• _What the exercise asks_:
Only the stretch of the listing below that runs from the line with "documents: its page" through the line with "(2 ≤ length files)%nat →" is to be printed, exactly and with both ends.
++++ Data listing
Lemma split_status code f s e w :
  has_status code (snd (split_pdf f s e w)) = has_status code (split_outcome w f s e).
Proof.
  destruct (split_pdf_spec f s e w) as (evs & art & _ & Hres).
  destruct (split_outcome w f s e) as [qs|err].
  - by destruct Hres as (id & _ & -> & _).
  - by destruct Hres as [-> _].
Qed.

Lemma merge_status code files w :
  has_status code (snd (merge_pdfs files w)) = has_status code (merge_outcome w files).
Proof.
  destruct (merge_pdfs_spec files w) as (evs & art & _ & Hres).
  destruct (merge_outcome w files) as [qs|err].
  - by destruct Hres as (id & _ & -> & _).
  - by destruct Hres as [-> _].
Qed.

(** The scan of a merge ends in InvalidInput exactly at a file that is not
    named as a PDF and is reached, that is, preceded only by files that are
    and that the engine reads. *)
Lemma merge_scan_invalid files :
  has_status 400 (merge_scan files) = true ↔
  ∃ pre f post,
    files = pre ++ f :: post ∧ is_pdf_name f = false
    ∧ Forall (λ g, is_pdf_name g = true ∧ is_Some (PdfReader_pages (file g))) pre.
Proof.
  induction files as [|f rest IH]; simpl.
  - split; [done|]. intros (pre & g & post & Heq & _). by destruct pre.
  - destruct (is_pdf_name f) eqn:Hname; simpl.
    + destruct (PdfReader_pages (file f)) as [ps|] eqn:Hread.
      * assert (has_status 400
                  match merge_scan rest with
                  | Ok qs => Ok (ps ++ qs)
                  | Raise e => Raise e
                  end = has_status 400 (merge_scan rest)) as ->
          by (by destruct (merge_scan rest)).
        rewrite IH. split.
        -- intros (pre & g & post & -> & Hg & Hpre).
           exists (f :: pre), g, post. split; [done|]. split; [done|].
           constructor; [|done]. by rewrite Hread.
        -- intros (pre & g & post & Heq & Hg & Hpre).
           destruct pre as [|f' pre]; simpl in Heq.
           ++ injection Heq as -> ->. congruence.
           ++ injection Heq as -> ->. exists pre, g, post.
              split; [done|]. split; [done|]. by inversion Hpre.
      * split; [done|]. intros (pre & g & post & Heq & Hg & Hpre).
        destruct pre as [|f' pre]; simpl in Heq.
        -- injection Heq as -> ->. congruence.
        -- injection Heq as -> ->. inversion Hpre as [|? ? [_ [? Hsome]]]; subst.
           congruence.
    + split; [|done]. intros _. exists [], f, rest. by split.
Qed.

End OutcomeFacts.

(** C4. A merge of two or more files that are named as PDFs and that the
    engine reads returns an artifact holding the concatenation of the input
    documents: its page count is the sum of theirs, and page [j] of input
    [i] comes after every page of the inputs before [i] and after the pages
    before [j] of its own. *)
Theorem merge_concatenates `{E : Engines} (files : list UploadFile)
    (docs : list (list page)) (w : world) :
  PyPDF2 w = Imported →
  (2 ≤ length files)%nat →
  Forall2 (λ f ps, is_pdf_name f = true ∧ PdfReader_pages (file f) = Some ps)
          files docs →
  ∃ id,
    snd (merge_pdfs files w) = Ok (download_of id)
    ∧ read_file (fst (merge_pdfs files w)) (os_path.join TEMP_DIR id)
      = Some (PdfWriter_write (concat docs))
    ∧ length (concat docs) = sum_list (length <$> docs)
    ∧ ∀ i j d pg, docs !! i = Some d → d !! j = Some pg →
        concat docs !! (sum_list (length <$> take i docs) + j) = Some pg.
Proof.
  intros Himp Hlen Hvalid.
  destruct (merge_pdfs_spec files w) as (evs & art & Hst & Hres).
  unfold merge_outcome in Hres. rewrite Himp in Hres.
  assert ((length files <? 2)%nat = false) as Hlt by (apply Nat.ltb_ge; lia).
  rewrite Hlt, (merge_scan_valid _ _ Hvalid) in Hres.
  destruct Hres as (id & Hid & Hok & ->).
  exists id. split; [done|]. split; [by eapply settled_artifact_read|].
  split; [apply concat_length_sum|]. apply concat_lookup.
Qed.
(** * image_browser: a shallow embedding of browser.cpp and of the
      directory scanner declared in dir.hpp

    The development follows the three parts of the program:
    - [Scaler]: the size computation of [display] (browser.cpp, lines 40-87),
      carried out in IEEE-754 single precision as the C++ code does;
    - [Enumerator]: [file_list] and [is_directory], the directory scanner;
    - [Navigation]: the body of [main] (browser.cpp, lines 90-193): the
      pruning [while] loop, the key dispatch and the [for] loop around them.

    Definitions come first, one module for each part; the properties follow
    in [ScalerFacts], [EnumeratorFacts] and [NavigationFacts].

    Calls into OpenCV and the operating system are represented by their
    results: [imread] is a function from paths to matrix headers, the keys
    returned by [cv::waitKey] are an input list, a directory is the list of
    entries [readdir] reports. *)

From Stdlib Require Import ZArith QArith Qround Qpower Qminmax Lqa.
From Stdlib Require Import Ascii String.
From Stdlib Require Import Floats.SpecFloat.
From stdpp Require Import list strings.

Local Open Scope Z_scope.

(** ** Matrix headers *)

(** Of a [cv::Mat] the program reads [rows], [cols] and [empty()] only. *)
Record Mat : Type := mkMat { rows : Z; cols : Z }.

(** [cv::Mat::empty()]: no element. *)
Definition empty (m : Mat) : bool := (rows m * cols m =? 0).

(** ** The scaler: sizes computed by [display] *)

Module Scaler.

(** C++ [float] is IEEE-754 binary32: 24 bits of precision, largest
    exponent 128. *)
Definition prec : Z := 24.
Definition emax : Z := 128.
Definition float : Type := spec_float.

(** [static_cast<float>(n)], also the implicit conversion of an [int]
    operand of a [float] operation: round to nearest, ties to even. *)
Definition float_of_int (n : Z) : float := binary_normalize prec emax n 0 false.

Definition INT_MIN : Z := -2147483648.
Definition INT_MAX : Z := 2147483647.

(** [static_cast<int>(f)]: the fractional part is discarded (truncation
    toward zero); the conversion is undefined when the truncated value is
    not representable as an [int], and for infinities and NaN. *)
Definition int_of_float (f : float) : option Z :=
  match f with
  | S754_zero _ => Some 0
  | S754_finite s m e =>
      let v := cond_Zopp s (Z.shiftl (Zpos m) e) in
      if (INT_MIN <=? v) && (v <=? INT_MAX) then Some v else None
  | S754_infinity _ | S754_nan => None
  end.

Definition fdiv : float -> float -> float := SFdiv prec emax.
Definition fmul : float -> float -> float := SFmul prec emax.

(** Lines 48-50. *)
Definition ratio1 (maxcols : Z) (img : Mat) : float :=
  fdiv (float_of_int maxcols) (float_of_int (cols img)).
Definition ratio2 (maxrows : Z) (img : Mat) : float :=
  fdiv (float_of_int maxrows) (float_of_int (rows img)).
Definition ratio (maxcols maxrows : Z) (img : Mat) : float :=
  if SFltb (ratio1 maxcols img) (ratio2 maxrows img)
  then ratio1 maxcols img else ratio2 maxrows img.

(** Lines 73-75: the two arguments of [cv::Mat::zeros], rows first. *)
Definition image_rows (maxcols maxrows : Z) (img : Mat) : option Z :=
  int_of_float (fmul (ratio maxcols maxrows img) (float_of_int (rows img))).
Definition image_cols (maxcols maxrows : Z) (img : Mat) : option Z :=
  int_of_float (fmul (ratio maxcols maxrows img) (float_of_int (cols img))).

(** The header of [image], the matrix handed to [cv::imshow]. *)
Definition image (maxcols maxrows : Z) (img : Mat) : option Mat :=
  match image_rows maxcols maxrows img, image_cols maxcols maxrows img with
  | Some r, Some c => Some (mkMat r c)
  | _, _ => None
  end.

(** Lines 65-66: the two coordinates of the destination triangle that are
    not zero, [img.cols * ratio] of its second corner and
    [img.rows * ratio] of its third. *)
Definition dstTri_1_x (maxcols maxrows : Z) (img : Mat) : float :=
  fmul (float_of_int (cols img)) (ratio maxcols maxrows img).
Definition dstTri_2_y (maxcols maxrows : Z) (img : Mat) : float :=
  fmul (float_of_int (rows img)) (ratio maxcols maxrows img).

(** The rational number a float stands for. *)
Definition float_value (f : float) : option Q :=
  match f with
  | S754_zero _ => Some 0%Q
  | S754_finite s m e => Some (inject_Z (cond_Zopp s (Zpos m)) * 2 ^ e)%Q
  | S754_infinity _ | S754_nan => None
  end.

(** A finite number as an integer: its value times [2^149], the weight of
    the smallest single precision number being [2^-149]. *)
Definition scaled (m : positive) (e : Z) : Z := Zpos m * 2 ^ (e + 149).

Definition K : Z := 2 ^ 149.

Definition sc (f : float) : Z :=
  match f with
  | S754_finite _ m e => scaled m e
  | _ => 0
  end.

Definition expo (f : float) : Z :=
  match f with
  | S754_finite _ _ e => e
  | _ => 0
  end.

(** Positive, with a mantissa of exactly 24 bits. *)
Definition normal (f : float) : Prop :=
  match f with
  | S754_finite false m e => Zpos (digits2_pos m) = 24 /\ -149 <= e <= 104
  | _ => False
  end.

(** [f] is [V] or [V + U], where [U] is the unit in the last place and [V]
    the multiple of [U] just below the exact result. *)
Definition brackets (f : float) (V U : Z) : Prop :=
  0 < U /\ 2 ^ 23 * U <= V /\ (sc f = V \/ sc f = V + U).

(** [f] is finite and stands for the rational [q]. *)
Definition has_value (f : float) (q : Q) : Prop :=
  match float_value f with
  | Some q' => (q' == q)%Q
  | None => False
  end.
++++++++
• _Task solution_:
    documents: its page count is the sum of theirs, and page [j] of input
    [i] comes after every page of the inputs before [i] and after the pages
    before [j] of its own. *)
Theorem merge_concatenates `{E : Engines} (files : list UploadFile)
    (docs : list (list page)) (w : world) :
  PyPDF2 w = Imported →
  (2 ≤ length files)%nat →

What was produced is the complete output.